Vancomycin or erythromycin resistance and the stability determinants, δω and ωεζ, of Enterococci and Streptococci plasmids are genetically linked. To unravel the mechanisms that promoted the stable persistence of resistance determinants, the early stages of Streptococcus pyogenes pSM19035 partitioning were biochemically dissected. First, the homodimeric centromere-binding protein, ω(2), bound parS DNA to form a short-lived partition complex 1 (PC1). The interaction of PC1 with homodimeric δ [δ(2) even in the apo form (Apo-δ(2))], significantly stimulated the formation of a long-lived ω(2)·parS complex (PC2) without spreading into neighbouring DNA sequences. In the ATP·Mg(2+) bound form, δ(2) bound DNA, without sequence specificity, to form a transient dynamic complex (DC).
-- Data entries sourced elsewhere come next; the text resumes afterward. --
Lemma push_full l t : link_ok l -> lenz (pushed l) = acked l + (n - 1) -> push t (lk_ring l) (lk_mem l) = Some (0, lk_ring l, lk_mem l).
Proof.
  intros Hok Hfull. destruct (lk_order l Hok) as [[Ha0 Hah] [Hhw Hwa]]. set (w := lenz (pushed l)) in *. unfold push. pose proof (lk_shape l Hok) as [-> ->]. pose proof (lk_write l Hok) as [-> _]. pose proof (lk_read l Hok) as ->. fold w.
  destruct (Z.eqb_spec b 0); [lia|]. destruct (Z.ltb_spec (n + 1) 2); [lia|]. cbn [orb].
  pose proof (Z.mod_pos_bound w n ltac:(lia)) as Hm. unfold elem in Hend. rewrite wrap_small by lia. replace (n + 1 - 1) with n by lia.
  destruct (lap_next w) as [Em _]; [lia|]. rewrite <- Em. replace (w + 1) with (acked l + 1 * n) by lia. rewrite Z.mod_add by lia. by rewrite Z.eqb_refl.
Qed.

Lemma pushed_mem_slot w t m i : 0 <= i < n -> pushed_mem w t m !! elem b i = if i =? w mod n then Some (with_cycle (Z.even (w / n)) t) else m !! elem b i.
Proof.
  intros Hi. unfold pushed_mem. pose proof (Z.mod_pos_bound w n ltac:(lia)). assert (<[elem b (w mod n) := with_cycle (Z.even (w / n)) t]> m !! elem b i = if i =? w mod n then Some (with_cycle (Z.even (w / n)) t) else m !! elem b i) as E.
  { destruct (Z.eqb_spec i (w mod n)) as [->|]; [apply lookup_insert_eq|]. apply lookup_insert_ne. intros ?%elem_inj. lia. }
  destruct (Z.eqb_spec (w mod n + 1) n); [|done]. rewrite lookup_insert_ne; [done|]. intros ?%elem_inj. lia.
Qed.

Lemma pushed_mem_end w t m : pushed_mem w t m !! elem b n = if w mod n + 1 =? n then Some (with_cycle (Z.even (w / n)) link_block) else m !! elem b n.
Proof.
  unfold pushed_mem. pose proof (Z.mod_pos_bound w n ltac:(lia)). destruct (Z.eqb_spec (w mod n + 1) n); [apply lookup_insert_eq|]. apply lookup_insert_ne. intros ?%elem_inj. lia.
Qed.
(* ===== verification/UsbSpec.v ===== *)
(** * What the USB stack promises

    Keyboard reports become key events that say what changed
    ([keyboard_reports_keys], through the transfer ring and the transfer events), and
    the descriptors of a device are read as a list of records
    ([interface_selected]).  At the end a simple xHC with one keyboard, as QEMU
    presents it, is driven from plug to key press, and the theorems of [XhciSpec] and of
    this file are applied to its states. *)

From S2P Require Import Prelude BitUtils Trb TrbRing UsbDevice Xhci XhciSpec.

Open Scope Z_scope.

(** ** Key events

    [plays S ks S']: the events [ks] are what happens when the keys [S] are down
    before and [S'] after; a key only goes down when it is up, and up when it is
    down. *)
Inductive plays : gset Z -> list Key -> gset Z -> Prop :=
  | plays_nil S : plays S [] S
  | plays_press S m key ks S' : key ∉ S -> plays ({[key]} ∪ S) ks S' -> plays S (mkKey m key true :: ks) S'
  | plays_release S m key ks S' : key ∈ S -> plays (S ∖ {[key]}) ks S' -> plays S (mkKey m key false :: ks) S'.

(** The keys a report says are down: its non-zero codes. *)
Definition down (codes : list Z) : gset Z := list_to_set (filter (fun c => c <> 0) codes).

Lemma elem_of_down codes c : c ∈ down codes <-> c <> 0 /\ c ∈ codes.
Proof. unfold down. by rewrite elem_of_list_to_set, list_elem_of_filter. Qed.

Definition key_event (m : Z) (prev current : list Z) (key : Z) : list Key :=
  if xorb (code_set prev key) (code_set current key) then [mkKey m key (xorb (code_set prev key) (code_set current key) && code_set current key)] else [].

(** The events for a list of distinct keys play the changes of these. *)
Lemma key_events_play m prev current L : NoDup L -> forall S, (forall key, key ∈ L -> key ∈ S <-> key ∈ prev) ->
  exists S', plays S (flat_map (key_event m prev current) L) S' /\ forall key, key ∈ S' <-> (if decide (key ∈ L) then key ∈ current else key ∈ S).
Proof.
  induction L as [|key L IH]; intros Hnd S HS; cbn [flat_map].
  { exists S. split; [constructor|]. intros c. destruct (decide (c ∈ [])) as [Hc|]; [|done]. by apply not_elem_of_nil in Hc. }
  apply NoDup_cons in Hnd as [Hk Hnd]. unfold key_event at 1, code_set. pose proof (HS key ltac:(set_solver)) as Hkey.
  assert (forall S1 : gset Z, (forall c, c <> key -> c ∈ S1 <-> c ∈ S) -> forall c, c ∈ L -> c ∈ S1 <-> c ∈ prev) as Hrest.
  { intros S1 H1 c Hc. rewrite H1 by (intros ->; done). apply HS. set_solver. }
  destruct (decide (key ∈ prev)) as [Hp|Hp], (decide (key ∈ current)) as [Hc|Hc].
  - rewrite !bool_decide_eq_true_2 by done. cbn [xorb app]. destruct (IH Hnd S) as (S' & HS' & Hm); [by apply Hrest|]. exists S'. split; [done|]. intros c. rewrite Hm.
    destruct (decide (c ∈ L)), (decide (c ∈ key :: L)) as [E|E]; set_solver.
  - rewrite (bool_decide_eq_true_2 (key ∈ prev)), (bool_decide_eq_false_2 (key ∈ current)) by done. cbn [xorb app andb negb]. destruct (IH Hnd (S ∖ {[key]})) as (S' & HS' & Hm); [apply Hrest; set_solver|].
    exists S'. split; [constructor; [by apply Hkey|done]|]. intros c. rewrite Hm. destruct (decide (c ∈ L)), (decide (c ∈ key :: L)) as [E|E]; set_solver.
  - rewrite (bool_decide_eq_false_2 (key ∈ prev)), (bool_decide_eq_true_2 (key ∈ current)) by done. cbn [xorb app andb negb]. destruct (IH Hnd ({[key]} ∪ S)) as (S' & HS' & Hm); [apply Hrest; set_solver|].
    exists S'. split; [constructor; [by rewrite Hkey|done]|]. intros c. rewrite Hm. destruct (decide (c ∈ L)), (decide (c ∈ key :: L)) as [E|E]; set_solver.
  - rewrite !bool_decide_eq_false_2 by done. cbn [xorb app]. destruct (IH Hnd S) as (S' & HS' & Hm); [by apply Hrest|]. exists S'. split; [done|]. intros c. rewrite Hm.
    destruct (decide (c ∈ L)), (decide (c ∈ key :: L)) as [E|E]; set_solver.
Qed.

(** A report of bytes. *)
Definition bytes (l : list Z) : Prop := Forall (fun b => 0 <= b < 256) l.

Lemma report_codes_some b : (8 <= length b)%nat -> bytes b -> exists codes, report_codes b = Some codes /\ bytes codes.
Proof.
  intros Hl Hb. unfold report_codes. assert (forall i, 0 <= i < 8 -> exists x, atz b i = Some x /\ 0 <= x < 256) as Hat.
  { intros i Hi. destruct (atz_lt b i) as [x Hx]; [unfold lenz; lia|]. exists x. split; [done|]. apply atz_Some in Hx as [_ Hx]. by apply (proj1 (Forall_lookup _ _) Hb _ _ Hx). }
  destruct (Hat 2) as (a2 & E2 & H2); [lia|]. destruct (Hat 3) as (a3 & E3 & H3); [lia|]. destruct (Hat 4) as (a4 & E4 & H4); [lia|]. destruct (Hat 5) as (a5 & E5 & H5); [lia|]. destruct (Hat 6) as (a6 & E6 & H6); [lia|]. destruct (Hat 7) as (a7 & E7 & H7); [lia|].
  exists [a2; a3; a4; a5; a6; a7]. split; [|repeat apply Forall_cons_2; [done..|apply Forall_nil_2]]. cbn [mapM]. by rewrite E2, E3, E4, E5, E6, E7.
Qed.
Second, parS bound ω(2) interacted with and promoted δ(2) redistribution to co-localize with the PC2, leading to transient segrosome complex (SC, parS·ω(2)·δ(2)) formation. Third, δ(2), in the SC, interacted with a second SC and promoted formation of a bridging complex (BC). Finally, increasing ω(2) concentrations stimulated the ATPase activity of δ(2) and the BC was disassembled. We propose that PC, DC, SC and BC formation were dynamic processes and that the molar ω(2):δ(2) ratio and parS DNA control their temporal and spatial assembly during partition of pSM19035 before cell division.